Sometimes, companies end up with a boondoggle of a COA because they don’t realize their finances can be personalized.
“Businesses need to realize that they don’t have to change their activity to fit a specific structure,” Mark says. “They should change the structure to fit their activity.”
Checking out how other companies use their COA’s is a great way to get ideas for structuring your own. Here are examples for different types of businesses.
Compared with other companies, SaaS (software as a service) companies will want to focus more on areas such as fundraising rounds, subscription revenue, and employee stock options.
Companies of all sizes should focus on the maintenance of their financial infrastructure. It doesn’t take long to figure out what you should be tracking, and by doing so you can save yourself some major headaches come tax time. Here’s how the setup might look for a landscaping business:
Brick-and-mortar retail continues to lose market share to online shopping, and with that has come a rise in ecommerce companies. Given that those companies are shipping physical goods, they have to closely monitor areas like inventory and storage:
Any of these companies who want to provide a bit more context would break their accounts down into sub-accounts. For example, a checking account could be identified like this:
You can break down accounts into sub-accounts so that transactions can be tracked at a more granular level.
If you are struggling to figure out an optimal chart of accounts for your business, Pilot is here to help.
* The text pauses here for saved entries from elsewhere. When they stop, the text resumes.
(* ===== verification/RlpRoundtrip.v ===== *)
(** * Reading back what was written

    Decoding the encoding of a value gives the value. *)

From S2P Require Import Prelude Interfaces StateTypes Hex VmData Rlp RlpLayout RlpStream.
From S2P Require Import RlpRead.

(** ** In front of a value

    The stream is before the value, or its header has been read already. *)
Definition front (s : Stream) (rr : bytes) (st : list listpos) : Prop :=
  ∃ s0, ready s0 rr st ∧ (s = s0 ∨ ∃ kn, Kind_of s0 = (inl kn, s)).

Lemma ready_front s rr st : ready s rr st → front s rr st.
Proof. intros H. exists s. auto. Qed.

Lemma front_byte s x rr st : front s (x :: rr) st → byte_val x < 0x80 → fits 1 st →
  ∃ s', Kind_of s = (inl (Byte, 0), s') ∧ opened s' Byte 0 (byte_val x) rr (consume 1 st).
Proof.
  intros (s0 & Hr & Hs) Hx Hf. destruct (Kind_byte s0 x rr st Hr Hx Hf) as (s1 & E & Ho).
  destruct Hs as [->|[kn Hk]]; [by exists s1|]. rewrite E in Hk. injection Hk as _ <-. exists s1. split; [|done]. by eapply Kind_opened.
Qed.

Lemma front_head s k n rr st :
  front s (header k n ++ rr) st → k ≠ Byte → 0 ≤ n < 2 ^ 64 → n ≤ blen rr → fits (headsize n + n) st →
  ∃ s', Kind_of s = (inl (k, n), s') ∧ opened s' k n 0 rr (consume (headsize n) st).
Proof.
  intros (s0 & Hr & Hs) Hk Hn Hl Hf. destruct (Kind_head s0 k n rr st Hr Hk Hn Hl Hf) as (s1 & E & Ho).
  destruct Hs as [->|[kn Hk']]; [by exists s1|]. rewrite E in Hk'. injection Hk' as _ <-. exists s1. split; [|done]. by eapply Kind_opened.
Qed.

(** ** Strings *)

(** An encoded string is a byte or has a header. *)
Lemma rlp_string_cases b :
  (∃ x, b = [x] ∧ byte_val x < 0x80 ∧ rlp_string b = [x]) ∨
  (rlp_string b = header String (blen b) ++ b ∧ (blen b = 1 → ∀ x, head b = Some x → 128 ≤ byte_val x)).
Proof.
  unfold rlp_string. destruct b as [|x [|y b]]; [by right| |].
  - destruct (Z.leb_spec (byte_val x) 127); [left; exists x; split_and!; [done|lia|done]|right]. split; [done|]. intros _ z [= <-]. lia.
  - right. split; [done|]. rewrite !blen_cons. pose proof (blen_nonneg b). lia.
Qed.
Lemma decode_canonical t : plain t →
  (∀ ts, nilOK ts = false → tail ts = false → takes (decode ts t) (encodes ts t)) ∧
  (∀ e, t = TSlice e → takes (decode no_tags e) (encodes no_tags e)).
Proof.
  revert t. refine (gtype_nested_ind _ _ _ _ _ _).
  - intros t. pose proof (λ ts, leaf_encodes ts t) as H. destruct t; try done; intros Hp; (split; [|done]); intros ts _ _; by apply H.
  - intros e IH Hp. inversion Hp; subst. destruct IH as [He _]; [done|]. specialize (He no_tags eq_refl eq_refl).
    split; [intros ts _; by apply slice_encodes|]. by intros ? [= <-].
  - intros n e IH Hp. inversion Hp; subst. destruct IH as [He _]; [done|]. specialize (He no_tags eq_refl eq_refl).
    split; [intros ts _; by apply array_encodes|done].
  - intros fields IH Hp. inversion Hp as [| | | | | | | | |? Hall| |]; subst. split; [|done]. intros ts _ _. apply struct_takes.
    rewrite Forall_forall in *. intros [ts' t'] Hin. specialize (IH _ Hin). destruct (Hall _ Hin) as (Hn & Ht & Hpt). simpl in *.
    destruct (IH Hpt) as [H1 H2]. destruct (tail ts') eqn:Et; [|by apply takes_within, H1].
    destruct (Ht eq_refl) as [e ->]. by apply tail_encodes; [apply H2|].
  - intros e IH Hp. inversion Hp; subst. destruct IH as [He _]; [done|]. split; [|done]. intros ts Hn _. cbn [decode]. rewrite Hn.
    eapply takes_wt; [by apply He|]. intros v out [Ho Hw]. split; [done|by constructor].
Qed.
(* ===== verification/RlpRaw.v ===== *)
(** * Splitting encoded values

    What [Split] and [CountValues] of [rlp/raw.go] do on what the encoder writes. *)

From S2P Require Import Prelude Interfaces StateTypes Hex VmData Rlp RlpLayout RlpStream.
From S2P Require Import RlpRead.

(** One encoded value with its kind and content. *)
Definition string_kind (b : bytes) : Kind :=
  match b with [x] => if byte_val x <=? 0x7F then Byte else String | _ => String end.

Lemma readSize_be m n r : 56 ≤ n → has_bytes m n → (1 ≤ m)%nat → readSize (be_bytes m n ++ r) (Z.of_nat m) = inl n.
Proof.
  intros Hn Hm Hl. unfold readSize. rewrite blen_app, blen_be_bytes, gtb_le by (pose proof (blen_nonneg r); lia).
  rewrite Nat2Z.id, take_app_length' by (by rewrite length_be_bytes).
  assert (be_val (be_bytes m n) = n) as ->.
  { rewrite be_val_be_bytes. apply Z.mod_small. destruct Hm. assert (0 < 256 ^ (Z.of_nat m - 1)) by (apply Z.pow_pos_nonneg; lia). lia. }
  rewrite (proj2 (Z.ltb_ge n 56)) by lia. destruct (be_bytes_head m n Hl Hm) as (x & b & -> & Hx). cbn [app orb].
  by rewrite (proj2 (Z.eqb_neq _ _)).
Qed.

(** The last check of [readKind]: the content is there. *)
Definition fits_in (total : Z) (res : Kind * Z * Z + rlperr) : Kind * Z * Z + rlperr :=
  match res with
  | inr err => inr err
  | inl (k, tagsize, contentsize) =>
    if contentsize >? u64 (total - tagsize) then inr ErrValueTooLarge else inl (k, tagsize, contentsize)
  end.
Lemma fits_in_ok total k ts n : ts + n ≤ total → 0 ≤ ts → 0 ≤ n → total < 2 ^ 64 → fits_in total (inl (k, ts, n)) = inl (k, ts, n).
Proof. intros. unfold fits_in. by rewrite u64_small, gtb_le by (unfold is_u64; lia). Qed.

(** The header of a value, with at least its content behind it. *)
Lemma readKind_header k n r :
  k ≠ Byte → 0 ≤ n ≤ blen r → blen r < 2 ^ 63 →
  (k = String → n = 1 → match r with y :: _ => 128 ≤ byte_val y | [] => True end) →
  readKind (header k n ++ r) = inl (k, headsize n, n).
Proof.
  intros Hk Hn Hr H1. unfold headsize. destruct (Z.ltb_spec n 56) as [Hs|Hs].
  - assert (Hf : fits_in (blen r + 1) (inl (k, 1, n)) = inl (k, 1, n)) by (apply fits_in_ok; lia).
    rewrite <- Hf. rewrite header_small by (done || lia). cbn [app readKind]. rewrite byte_val_of, tag_range, blen_cons by (done || lia).
    unfold fits_in. destruct k; [done|..]; unfold small_tag.
    + rewrite (proj2 (Z.ltb_ge _ _)), (proj2 (Z.ltb_lt _ _)) by lia. replace (0x80 + n - 0x80) with n by lia.
      assert ((n =? 1) && match r with y :: _ => byte_val y <? 128 | [] => false end = false) as ->; [|done].
      destruct (Z.eqb_spec n 1) as [->|]; [|done]. destruct r as [|y r]; [done|]. by apply Z.ltb_ge, H1.
    + rewrite !(proj2 (Z.ltb_ge _ _)), (proj2 (Z.ltb_lt _ _)) by lia. by replace (0xC0 + n - 0xC0) with n by lia.
  - destruct (has_bytes_ex n) as (m & Hm & Hb); [lia|].
    assert (Hf : fits_in (Z.of_nat m + blen r + 1) (inl (k, 1 + Z.of_nat m, n)) = inl (k, 1 + Z.of_nat m, n)) by (apply fits_in_ok; lia).
    rewrite (header_large k n m), (intsize_bytes m) by done. rewrite <- Hf.
    cbn [app readKind]. rewrite byte_val_of, large_tag_range, blen_cons, blen_app, blen_be_bytes by (done || lia).
    unfold fits_in. destruct k; [done|..]; unfold large_tag.
    + rewrite !(proj2 (Z.ltb_ge _ _)), (proj2 (Z.ltb_lt _ _)) by lia. replace (0xB7 + Z.of_nat m - 0xB7) with (Z.of_nat m) by lia.
      rewrite readSize_be by (done || lia). by rewrite (Z.add_comm 1).
    + rewrite !(proj2 (Z.ltb_ge _ _)) by lia. replace (0xF7 + Z.of_nat m - 0xF7) with (Z.of_nat m) by lia.
      rewrite readSize_be by (done || lia). by rewrite (Z.add_comm 1).
Qed.

(** ** One value *)

(** [reads e k c]: the bytes [e] are a value of kind [k] with content [c], whatever
    follows. *)
Definition reads (e : bytes) (k : Kind) (c : bytes) : Prop :=
  ∃ h, e = h ++ c ∧ ∀ r, blen (e ++ r) < 2 ^ 63 → readKind (e ++ r) = inl (k, blen h, blen c).

Lemma reads_head k c :
  k ≠ Byte → (k = String → blen c = 1 → match c with y :: _ => 128 ≤ byte_val y | [] => True end) → reads (header k (blen c) ++ c) k c.
Proof.
  intros Hk H1. exists (header k (blen c)). split; [done|]. intros r Hr. rewrite <- app_assoc in *. rewrite !blen_app in Hr.
  pose proof (blen_nonneg c). pose proof (blen_nonneg r). pose proof (blen_nonneg (header k (blen c))).
  rewrite readKind_header; [by rewrite blen_header by (done || lia)|done|rewrite blen_app; lia|rewrite blen_app; lia|].
  intros -> E. specialize (H1 eq_refl E). destruct c as [|y c]; [done|exact H1].
Qed.

Lemma reads_list c : reads (rlp_list c) List c.
Proof. by apply (reads_head List). Qed.

Lemma reads_string c : reads (rlp_string c) (string_kind c) c.
Proof.
  assert (Hb : ∀ x, byte_val x ≤ 0x7F → reads [x] Byte [x]).
  { intros x Hx. exists []. split; [done|]. intros r Hr. cbn [app readKind]. rewrite (proj2 (Z.ltb_lt _ _)) by lia.
    rewrite blen_app in Hr. pose proof (blen_nonneg r). apply (fits_in_ok (blen (x :: r)) Byte 0 1); rewrite ?blen_cons in *; change (blen []) with 0 in *; lia. }
  unfold rlp_string, string_kind. destruct c as [|x [|y c]].
  - by apply (reads_head String).
  - destruct (Z.leb_spec (byte_val x) 0x7F) as [Hx|Hx]; [by apply Hb|]. apply (reads_head String); [done|]. intros _ _. lia.
  - apply (reads_head String); [done|]. intros _ H. rewrite !blen_cons in H. pose proof (blen_nonneg c). lia.
Qed.

Lemma reads_not_nil e k c : reads e k c → e ≠ [].
Proof. intros (h & _ & H) ->. specialize (H [] eq_refl). done. Qed.

Lemma Split_reads e k c r : reads e k c → blen (e ++ r) < 2 ^ 63 → Split (e ++ r) = Ret (inl (k, c, r)).
Proof.
  intros (h & He & H) Hr. unfold Split. rewrite (H r Hr). subst e. rewrite !blen_app in Hr.
  pose proof (blen_nonneg h). pose proof (blen_nonneg c). pose proof (blen_nonneg r).
  rewrite u64_small by (unfold is_u64; lia). rewrite <- app_assoc. rewrite slice_bytes_mid by done. cbn [mbind outcome_bind].
  rewrite app_assoc, <- blen_app, slice_bytes_end. done.
Qed.

Lemma SplitString_reads c r : blen (rlp_string c ++ r) < 2 ^ 63 → SplitString (rlp_string c ++ r) = Ret (inl (c, r)).
Proof.
  intros H. unfold SplitString. rewrite (Split_reads _ _ _ _ (reads_string c) H). cbn [mbind outcome_bind].
  unfold string_kind. destruct c as [|x [|y c]]; try done. by destruct (byte_val x <=? 127).
Qed.
Lemma SplitList_reads c r : blen (rlp_list c ++ r) < 2 ^ 63 → SplitList (rlp_list c ++ r) = Ret (inl (c, r)).
Proof. intros H. unfold SplitList. by rewrite (Split_reads _ _ _ _ (reads_list c) H). Qed.

(** ** Several values *)

Definition is_item (e : bytes) : Prop := ∃ k c, reads e k c.

Lemma item_string c : is_item (rlp_string c).
Proof. do 2 eexists. apply reads_string. Qed.
Lemma item_list c : is_item (rlp_list c).
Proof. do 2 eexists. apply reads_list. Qed.

Lemma CountValues_items_loop es : ∀ fuel i,
  Forall is_item es → blen (concat es) < 2 ^ 63 → (length (concat es) ≤ fuel)%nat →
  CountValues_loop fuel (concat es) i = Ret (inl (i + Z.of_nat (length es))).
Proof.
  induction es as [|e es IH]; intros fuel i Hi Hb Hf; [cbn; destruct fuel; cbn; do 2 f_equal; lia|].
  inversion Hi as [|? ? (k & c & Hr) Hi']; subst. cbn [concat] in *. pose proof (reads_not_nil _ _ _ Hr) as Hne.
  destruct Hr as (h & He & H). specialize (H (concat es) Hb).
  destruct e as [|x e]; [done|]. destruct fuel as [|fuel]; [simpl in Hf; lia|].
  change (CountValues_loop (S fuel) ((x :: e) ++ concat es) i) with
    (match readKind ((x :: e) ++ concat es) with
     | inr err => Ret (inr err)
     | inl (_, tagsize, n) => rest ← slice_bytes ((x :: e) ++ concat es) (u64 (tagsize + n)) (blen ((x :: e) ++ concat es)); CountValues_loop fuel rest (i + 1)
     end).
  rewrite H, <- blen_app, <- He. rewrite !blen_app in Hb. pose proof (blen_nonneg (x :: e)). pose proof (blen_nonneg (concat es)).
  rewrite u64_small by (unfold is_u64; lia). rewrite slice_bytes_end. cbn [mbind outcome_bind].
  rewrite IH; [do 2 f_equal; cbn [length]; lia|done|lia|]. rewrite length_app in Hf. simpl in Hf. lia.
Qed.

Lemma CountValues_items es :
  Forall is_item es → blen (concat es) < 2 ^ 63 → CountValues (concat es) = Ret (inl (Z.of_nat (length es))).
Proof. intros Hi Hb. by apply (CountValues_items_loop es _ 0). Qed.

(** ** Lengths *)

Lemma blen_rlp_list_bounds c : blen c < 2 ^ 64 → blen c < blen (rlp_list c) ≤ blen c + 9.
Proof.
  intros Hc. unfold rlp_list. pose proof (blen_nonneg c). rewrite blen_app, blen_puthead by lia.
  pose proof (headsize_le (blen c)). pose proof (headsize_pos (blen c)). lia.
Qed.
Lemma blen_rlp_string_le c : blen c < 2 ^ 64 → blen (rlp_string c) ≤ blen c + 9.
Proof.
  intros Hc. pose proof (blen_nonneg c). pose proof (headsize_le (blen c)).
  assert (blen (puthead 0x80 0xB7 (blen c) ++ c) ≤ blen c + 9) as H' by (rewrite blen_app, blen_puthead; lia).
  unfold rlp_string. destruct c as [|x [|y c]]; [exact H'| |exact H']. destruct (byte_val x <=? 127); [change (blen [x]) with 1; lia|exact H'].
Qed.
Pilot pairs each new partner with a finance expert. This Pilot team member’s first priority is to figure out how to best structure their chart of accounts.
First, the finance expert gets rid of all of the standard accounts found in QuickBooks. Next, they create a COA with accounts that you will actually use, customized by type of business. For instance, if you run a consulting firm that has billable expenses that you are paying on behalf of a client, Pilot will set up specific accounts to track those transactions.
Pilot also coaches you on how to prune a chart of accounts down to the essentials. It’s common for a COA to become unwieldy and lose its effectiveness. This happens when it fills up with accounts the businesses don’t actually need to track. By uncovering what the customer needs, Pilot can then build a sustainable, and mostly automated, system.
“We work hard to get the context up front, develop rules, decide how we are going to treat things, and then it’s consistent going forward. They have to think about it once and then they’re good to go,” Mark says. “We still check in with the customer monthly, but we only have to ask about three to five transactions instead of hundreds.”
If you ever want to restructure the chart of accounts, Pilot makes the process simple. They work with you to figure out the optimal design, and they ensure that all transactions are automatically sorted into their proper places and reclassified, including past transactions.
Imagine if the dashboard of your car displayed every single operation taking place throughout the vehicle. The thousands of data points would be overwhelming. By focusing on a few things that really matter, like speed and RPM’s, the dashboard gives drivers a snapshot of just what they need to know to operate the car smoothly and safely.
The same principle applies to the chart of accounts for a business. When everything is properly set up, analyses of the financials are smooth, and it’s easy to see the data points that are mission critical for your unique operation.
“It’s good for leaders to have their finger on the pulse of their company, but they don’t need to waste time searching around their books. That’s something they can offload to us,” Mark says.
If your financial dashboard is acting wonky for any reason, the experts at Pilot will have it fixed up in no time.